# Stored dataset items
##############################

(* ===== verification/StreamsMap.v ===== *)
(** The streams of a connection (src/mp-quic/streams_map.go, and newStream and
    garbageCollectStreams of session.go).

    A pointer to a stream is its ID and its state is the one the map holds.  Every method
    takes the map's mutex, so methods are steps; the limits the peer negotiated are
    arguments, read at the call.  A callback of an iteration is a function on the map, the
    state [W] it closes over and the ID of the stream. *)

From Stdlib Require Import ZArith Lia.
From stdpp Require Import prelude numbers list gmap.
From S2P Require Import Prelude Wire Handshake StreamSorter FlowControl PublicHeader Stream.

Open Scope Z_scope.

Definition MaxNewStreamIDDelta : Z := 4 * MaxStreamsPerConnection.

Inductive StreamsMapError : Type :=
| TooManyOpenStreams
| InvalidStreamID
| ErrClosed (e : StreamError)
| ErrStreamExists
| ErrNoSuchStream
| errStreamsMapAccess.

Record streamsMap : Type := {
  sm_perspective : Perspective;
  streams : gmap Z stream;
  openStreams : list Z;
  roundRobinIndex : Z;
  nextStream : Z;
  highestStreamOpenedByPeer : Z;
  closeErr : option StreamError;
  nextStreamToAccept : Z;
  numOutgoingStreams : Z;
  numIncomingStreams : Z
}.

Definition newStreamsMap (pers : Perspective) : streamsMap := {|
  sm_perspective := pers; streams := ∅; openStreams := []; roundRobinIndex := 0;
  nextStream := match pers with PerspectiveClient => 1 | PerspectiveServer => 2 end;
  highestStreamOpenedByPeer := 0; closeErr := None;
  nextStreamToAccept := match pers with PerspectiveClient => 2 | PerspectiveServer => 1 end;
  numOutgoingStreams := 0; numIncomingStreams := 0
|}.

Definition set_streams (m : streamsMap) (ss : gmap Z stream) (order : list Z) (index : Z) : streamsMap := {|
  sm_perspective := sm_perspective m; streams := ss; openStreams := order; roundRobinIndex := index;
  nextStream := nextStream m; highestStreamOpenedByPeer := highestStreamOpenedByPeer m; closeErr := closeErr m;
  nextStreamToAccept := nextStreamToAccept m; numOutgoingStreams := numOutgoingStreams m;
  numIncomingStreams := numIncomingStreams m
|}.
Definition set_ids (m : streamsMap) (next highest accept outgoing incoming : Z) : streamsMap := {|
  sm_perspective := sm_perspective m; streams := streams m; openStreams := openStreams m;
  roundRobinIndex := roundRobinIndex m; nextStream := next; highestStreamOpenedByPeer := highest;
  closeErr := closeErr m; nextStreamToAccept := accept; numOutgoingStreams := outgoing;
  numIncomingStreams := incoming
|}.
Lemma PopStreamFrames_ok L cp W A out f m fc maxLen :
  sm_ok m → (zlen (openStreams m) < 2 ^ 31)%Z → (0 ≤ maxLen < 2 ^ 63)%Z → (∀ id, zlen (A id) < 2 ^ 64)%Z →
  framing_ok L W A out (retransmissionQueue f) (streams m) →
  ∃ f' m' fc' res more W', PopStreamFrames cp f m fc maxLen = Some (f', m', fc', res ++ more) ∧ iterated m m' ∧
    framing_ok L W' A (out ++ res ++ more) (retransmissionQueue f') (streams m') ∧
    (send_params_ok cp → all_within cp fc → all_within cp fc') ∧ (frames_len (res ++ more) ≤ maxLen)%Z ∧
    Forall (λ f, DataLenPresent f = true) (res ++ more) ∧
    contents res ++ contents (retransmissionQueue f') = contents (retransmissionQueue f) ∧
    match retransmissionQueue f with
    | g :: _ => (stream_MinLength (with_DataLen g true) < maxLen)%Z → res ≠ []
    | [] => True
    end.
Proof.
  intros Hm Hl Hmax HA HW. unfold PopStreamFrames, maybePopFramesForRetransmission.
  assert (Forall offset_ok (retransmissionQueue f)) as Hoff.
  { apply Forall_forall. intros g Hg. pose proof (fo_prefix _ _ _ _ _ _ HW (StreamID g)) as Hp%prefix_length.
    specialize (HA (StreamID g)). eapply sent_offset_ok; [eapply (fo_sent _ _ _ _ _ _ HW); apply elem_of_app; by right|].
    unfold zlen in *. lia. }
  pose proof (pop_retransmissions_ok (retransmissionQueue f) fc maxLen 0 [] Hoff ltac:(lia) ltac:(lia) ltac:(lia) eq_refl) as Hpop.
  destruct (pop_retransmissions _ _ _ _ _) as [[[q' fc1] res] cur].
  destruct Hpop as (P1 & P2 & P3 & P4 & P5 & P6 & P7 & P8 & P9).
  rewrite u64_small by lia.
  destruct (maybePopNormalFrames_ok L cp W A (out ++ res) (set_retransmission f q') m fc1 (maxLen - cur))
    as (f' & m' & fc' & more & W' & -> & Hq & Hit & HW' & Hfc & Hfl & Hpr).
  { by apply listed_ok. } { done. } { lia. } { done. }
  { eapply framing_ok_queue; [done|done|]. intros Q Hb Hs HQ. by apply P5. }
  cbn [mbind option_bind].
  exists f', m', fc', res, more, W'. split; [done|]. split; [done|]. rewrite Hq. cbn [retransmissionQueue set_retransmission].
  split; [by rewrite app_assoc|]. split; [intros; apply Hfc; [done|by apply P7]|].
  split; [rewrite frames_len_app; lia|]. split; [apply Forall_app; split; [by apply P6|done]|].
  split; [exact P1|]. destruct (retransmissionQueue f); [done|]. intros Hroom. apply P9. lia.
Qed.
(* ===== verification/NullAEAD.v ===== *)
(** The AEAD of packets that are not encrypted yet (src/mp-quic/internal/crypto:
    AEAD.go, null_aead.go, null_aead_fnv64a.go, null_aead_fnv128a.go).

    The payload is sent in the clear with a hash of the header and the payload.  FNV-1a with
    64 bits is Go's hash/fnv; the 128-bit variant is a third-party package and an argument.
    [dst] only says where the result is stored: the results are values. *)

From Stdlib Require Import ZArith Lia.
From Stdlib Require Import Strings.Byte Strings.String.
From stdpp Require Import prelude numbers list.
From S2P Require Import Prelude ByteOrder Protocol Wire ReceivedPackets AckCodec PublicHeader.

Open Scope Z_scope.

Inductive AEADError : Type := ErrShortCiphertext | ErrAuthentication.

(** The interface. *)
Record AEAD : Type := {
  aead_Open : list byte → Z → list byte → result AEADError (list byte);
  Seal : list byte → Z → list byte → list byte;
  Overhead : Z
}.

(** What the two ends of a connection rely on: one opens what the other seals. *)
Class AEADLaws (sealer opener : AEAD) : Prop := {
  aead_opens p n a : aead_Open opener (Seal sealer p n a) n a = Ok p;
  aead_overhead p n a : zlen (Seal sealer p n a) = zlen p + Overhead sealer
}.

(** * FNV-1a, 64 bits (hash/fnv) *)

Definition offset64 : Z := 14695981039346656037.
Definition prime64 : Z := 1099511628211.
Definition fnv64a_step (h : Z) (b : byte) : Z := u64 (Z.lxor h (byte_val b) * prime64).
Definition fnv64a (data : list byte) : Z := foldl fnv64a_step offset64 data.

Definition nullAEADFNV64a : AEAD := {|
  aead_Open := λ src _ associatedData,
    if decide (zlen src < 8) then Err ErrShortCiphertext
    else
      let data := take (Z.to_nat (zlen src - 8)) src in
      if decide (fnv64a (associatedData ++ data) ≠ be_val (drop (Z.to_nat (zlen src - 8)) src)) then Err ErrAuthentication
      else Ok data;
  Seal := λ src _ associatedData, src ++ be_bytes 8 (fnv64a (associatedData ++ src));
  Overhead := 8
|}.

(** * FNV-1a, 128 bits *)

Section fnv128a.
(** [Sum128] of what was written: the high and the low half. *)
Context (fnv128a : list byte → Z * Z).

(** [[]byte("Client")] and [[]byte("Server")] *)
Definition role_suffix (p : Perspective) : list byte :=
  match p with
  | PerspectiveServer => list_byte_of_string "Server"
  | PerspectiveClient => list_byte_of_string "Client"
  end.
Definition other_side (p : Perspective) : Perspective :=
  match p with PerspectiveServer => PerspectiveClient | PerspectiveClient => PerspectiveServer end.

Definition nullAEADFNV128a (perspective : Perspective) : AEAD := {|
  aead_Open := λ src _ associatedData,
    if decide (zlen src < 12) then Err ErrShortCiphertext
    else
      let '(testHigh, testLow) := fnv128a (associatedData ++ drop 12 src ++ role_suffix (other_side perspective)) in
      let low := le_val (take 8 src) in
      let high := le_val (take 4 (drop 8 src)) in
      if decide (u32 (Z.land testHigh 0xffffffff) ≠ high ∨ testLow ≠ low) then Err ErrAuthentication
      else Ok (drop 12 src);
  Seal := λ src _ associatedData,
    let '(high, low) := fnv128a (associatedData ++ src ++ role_suffix perspective) in
    le_bytes 8 low ++ le_bytes 4 (u32 high) ++ src;
  Overhead := 12
|}.

Definition NewNullAEAD (p : Perspective) (v : Z) : AEAD :=
  if UsesTLS v then nullAEADFNV64a else nullAEADFNV128a p.

Close Scope Z_scope.

(** * What is sealed is opened *)

Lemma fnv64a_range data : (0 ≤ fnv64a data < 2 ^ 64)%Z.
Proof.
  unfold fnv64a. destruct data as [|b data _] using rev_ind; [done|]. rewrite foldl_snoc. apply u64_range.
Qed.

(** The last eight bytes are the hash. *)
Lemma open64 q t n a : length t = 8 →
  aead_Open nullAEADFNV64a (q ++ t) n a = if decide (fnv64a (a ++ q) ≠ be_val t) then Err ErrAuthentication else Ok q.
Proof.
  intros Ht. cbn. assert (zlen (q ++ t) = Z.of_nat (length q) + 8)%Z as -> by (rewrite zlen_app; unfold zlen; lia).
  rewrite decide_False by lia. replace (Z.to_nat (Z.of_nat (length q) + 8 - 8)) with (length q) by lia.
  by rewrite take_app_length, drop_app_length.
Qed.

#[export] Instance null64_laws : AEADLaws nullAEADFNV64a nullAEADFNV64a.
Proof.
  split; intros p n a.
  - cbn [Seal nullAEADFNV64a]. rewrite open64 by apply length_be_bytes. rewrite be_val_bytes_small by apply fnv64a_range.
    by rewrite decide_False by auto.
  - cbn [Seal nullAEADFNV64a Overhead]. rewrite zlen_app. unfold zlen at 2. by rewrite length_be_bytes.
Qed.

(** [Sum128] yields two 64-bit halves. *)
Context (Hhash : ∀ data, (0 ≤ (fnv128a data).2 < 2 ^ 64)%Z).

Lemma null128_laws p : AEADLaws (nullAEADFNV128a p) (nullAEADFNV128a (other_side p)).
Proof.
  split; intros q n a; cbn [aead_Open Seal nullAEADFNV128a Overhead].
  - pose proof (Hhash (a ++ q ++ role_suffix p)) as Hr. destruct (fnv128a (a ++ q ++ role_suffix p)) as [high low] eqn:E. cbn in Hr.
    pose proof (zlen_nonneg q).
    assert (drop 12 (le_bytes 8 low ++ le_bytes 4 (u32 high) ++ q) = q) as Ed.
    { rewrite app_assoc. apply drop_app_length'. by rewrite length_app, !length_le_bytes. }
    rewrite !zlen_app, decide_False by (unfold zlen at 1 2; rewrite !length_le_bytes; lia).
    assert (other_side (other_side p) = p) as -> by by destruct p. rewrite Ed, E.
    rewrite (take_app_length' _ _ 8) by (by rewrite length_le_bytes). rewrite (drop_app_length' _ _ 8) by (by rewrite length_le_bytes).
    rewrite (take_app_length' _ _ 4) by (by rewrite length_le_bytes).
    rewrite (le_val_bytes 8), (le_val_bytes 4); [|unfold u32; apply Z.mod_pos_bound; lia|exact Hr].
    rewrite decide_False; [done|]. intros [Hc|Hc]; [|done]. apply Hc. unfold u32.
    change 0xffffffff%Z with (Z.ones 32). by rewrite Z.land_ones, Zmod_mod by lia.
  - destruct (fnv128a _) as [high low]. rewrite !zlen_app. unfold zlen at 1 2. rewrite !length_le_bytes. lia.
Qed.

Lemma null_laws p v : AEADLaws (NewNullAEAD p v) (NewNullAEAD (other_side p) v).
Proof. unfold NewNullAEAD. destruct (UsesTLS v); [apply null64_laws|apply null128_laws]. Qed.
End fnv128a.

Close Scope Z_scope.

(** * Changes are noticed *)

(** The inverse of the prime modulo 2 ^ 64. *)
Definition prime64_inverse : Z := 14886173955864302971.

Lemma times_prime_inj x y : u64 (x * prime64) = u64 (y * prime64) → u64 x = u64 y.
Proof.
  unfold u64. intros E. assert (∀ z, (z mod 2 ^ 64 = (z * prime64) mod 2 ^ 64 * prime64_inverse mod 2 ^ 64)%Z) as Hinv.
  { intros z. rewrite Z.mul_mod_idemp_l by done. rewrite <-Z.mul_assoc.
    rewrite <-(Z.mul_mod_idemp_r z) by done. change ((prime64 * prime64_inverse) mod 2 ^ 64)%Z with 1%Z. by rewrite Z.mul_1_r. }
  by rewrite (Hinv x), (Hinv y), E.
Qed.

Lemma lxor_range h b : (0 ≤ h < 2 ^ 64)%Z → (0 ≤ Z.lxor h (byte_val b) < 2 ^ 64)%Z.
Proof.
  intros Hh. pose proof (byte_val_range b).
  assert (Z.lxor h (byte_val b) = Z.lxor h (byte_val b) mod 2 ^ 64)%Z as ->; [|apply Z.mod_pos_bound; done].
  rewrite <-!Z.land_ones by lia. apply Z.bits_inj'. intros i Hi. rewrite Z.land_spec, Z.lxor_spec.
  destruct (decide (i < 64)%Z) as [Hlt|Hge]; [rewrite Z.ones_spec_low by lia; by rewrite andb_true_r|].
  rewrite Z.ones_spec_high, andb_false_r by lia.
  assert (∀ z, (0 ≤ z < 2 ^ 64)%Z → Z.testbit z i = false) as Hz.
  { intros z Hz. rewrite <-(Z.mod_small z (2 ^ 64)) by done. by rewrite Z.mod_pow2_bits_high by lia. }
  by rewrite !Hz by lia.
Qed.

Lemma lxor_cancel_l x y z : Z.lxor x y = Z.lxor x z → y = z.
Proof. intros E. apply (f_equal (Z.lxor x)) in E. by rewrite <-!Z.lxor_assoc, !Z.lxor_nilpotent, !Z.lxor_0_l in E. Qed.

Lemma fnv64a_step_inj h h' b b' :
  (0 ≤ h < 2 ^ 64)%Z → (0 ≤ h' < 2 ^ 64)%Z → fnv64a_step h b = fnv64a_step h' b' →
  Z.lxor h (byte_val b) = Z.lxor h' (byte_val b').
Proof.
  intros Hh Hh' E%times_prime_inj. by rewrite !u64_small in E by (by apply lxor_range).
Qed.

Lemma foldl_fnv_range data h : (0 ≤ h < 2 ^ 64)%Z → (0 ≤ foldl fnv64a_step h data < 2 ^ 64)%Z.
Proof. revert h. induction data as [|b data IH]; intros h Hh; [done|]. apply IH, u64_range. Qed.
Lemma foldl_fnv_inj data h h' :
  (0 ≤ h < 2 ^ 64)%Z → (0 ≤ h' < 2 ^ 64)%Z → foldl fnv64a_step h data = foldl fnv64a_step h' data → h = h'.
Proof.
  revert h h'. induction data as [|b data IH]; intros h h' Hh Hh' E; [done|]. cbn in E.
  apply IH, fnv64a_step_inj in E; [|done|done|apply u64_range|apply u64_range].
  rewrite !(Z.lxor_comm _ (byte_val b)) in E. by apply lxor_cancel_l in E.
Qed.

(** Texts that differ in one byte have different hashes. *)
Lemma fnv64a_one_byte data i b b0 : data !! i = Some b0 → b ≠ b0 → fnv64a (<[i := b]> data) ≠ fnv64a data.
Proof.
  intros Hi Hb E. pose proof (take_drop_middle data i b0 Hi) as Hd.
  assert (<[i := b]> data = take i data ++ b :: drop (S i) data) as Hu by (apply insert_take_drop; by apply lookup_lt_Some in Hi).
  rewrite Hu in E. rewrite <-Hd in E at 3. unfold fnv64a in E. rewrite !foldl_app in E. cbn in E.
  set (h := foldl fnv64a_step offset64 (take i data)) in *.
  assert (0 ≤ h < 2 ^ 64)%Z as Hh by (by apply foldl_fnv_range).
  apply foldl_fnv_inj in E; [|apply u64_range|apply u64_range].
  apply fnv64a_step_inj in E; [|done|done]. apply lxor_cancel_l, byte_val_inj in E. done.
Qed.

(** * Properties *)

(** The null AEAD refuses every packet in which one byte was changed on the way: of the payload, of the
    hash, or of the header it was sealed with. *)
Theorem null_aead_detects p n a i b b0 :
  let sealed := Seal nullAEADFNV64a p n a in
  aead_Open nullAEADFNV64a sealed n a = Ok p ∧
  (sealed !! i = Some b0 → b ≠ b0 → aead_Open nullAEADFNV64a (<[i := b]> sealed) n a = Err ErrAuthentication) ∧
  (a !! i = Some b0 → b ≠ b0 → aead_Open nullAEADFNV64a sealed n (<[i := b]> a) = Err ErrAuthentication).
Proof.
  cbv zeta. split; [apply aead_opens|]. cbn [Seal nullAEADFNV64a].
  set (tag := be_bytes 8 (fnv64a (a ++ p))).
  assert (length tag = 8 ∧ be_val tag = fnv64a (a ++ p)) as [Hl Hv].
  { split; [apply length_be_bytes|]. apply be_val_bytes_small, fnv64a_range. }
  split; intros Hi Hb.
  - destruct (decide (i < length p)) as [Hp|Hp].
    + rewrite insert_app_l, open64 by done. rewrite decide_True; [done|]. rewrite Hv, <-insert_app_r.
      apply fnv64a_one_byte with b0; [|done]. rewrite lookup_app_l in Hi by done. by rewrite lookup_app_r, Nat.add_comm, Nat.add_sub by lia.
    + rewrite lookup_app_r in Hi by lia. rewrite insert_app_r_alt, open64 by (rewrite ?length_insert; lia).
      rewrite decide_True; [done|]. rewrite <-Hv. intros E. apply be_val_inj in E; [|by rewrite length_insert].
      apply (f_equal (.!! (i - length p))) in E. rewrite Hi, list_lookup_insert_eq in E by (by apply lookup_lt_Some in Hi). congruence.
  - rewrite open64 by done. rewrite decide_True; [done|]. rewrite Hv, <-insert_app_l by (by apply lookup_lt_Some in Hi).
    apply fnv64a_one_byte with b0; [|done]. by apply lookup_app_l_Some.
Qed.

Lemma null_aead_detects_witness :
  aead_Open nullAEADFNV64a (<[1%nat := xff]> (Seal nullAEADFNV64a [x01; x02] 7 [x03])) 7 [x03] = Err ErrAuthentication.
Proof.
  destruct (null_aead_detects [x01; x02] 7 [x03] 1 xff x02) as (_ & H & _). apply H; [vm_compute; reflexivity|discriminate].
Defined.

##############################

# Assignment
Each line of the data in which the string "AEADLaws" appears needs to be copied.

# Response area
Class AEADLaws (sealer opener : AEAD) : Prop := {
#[export] Instance null64_laws : AEADLaws nullAEADFNV64a nullAEADFNV64a.
Lemma null128_laws p : AEADLaws (nullAEADFNV128a p) (nullAEADFNV128a (other_side p)).
Lemma null_laws p v : AEADLaws (NewNullAEAD p v) (NewNullAEAD (other_side p) v).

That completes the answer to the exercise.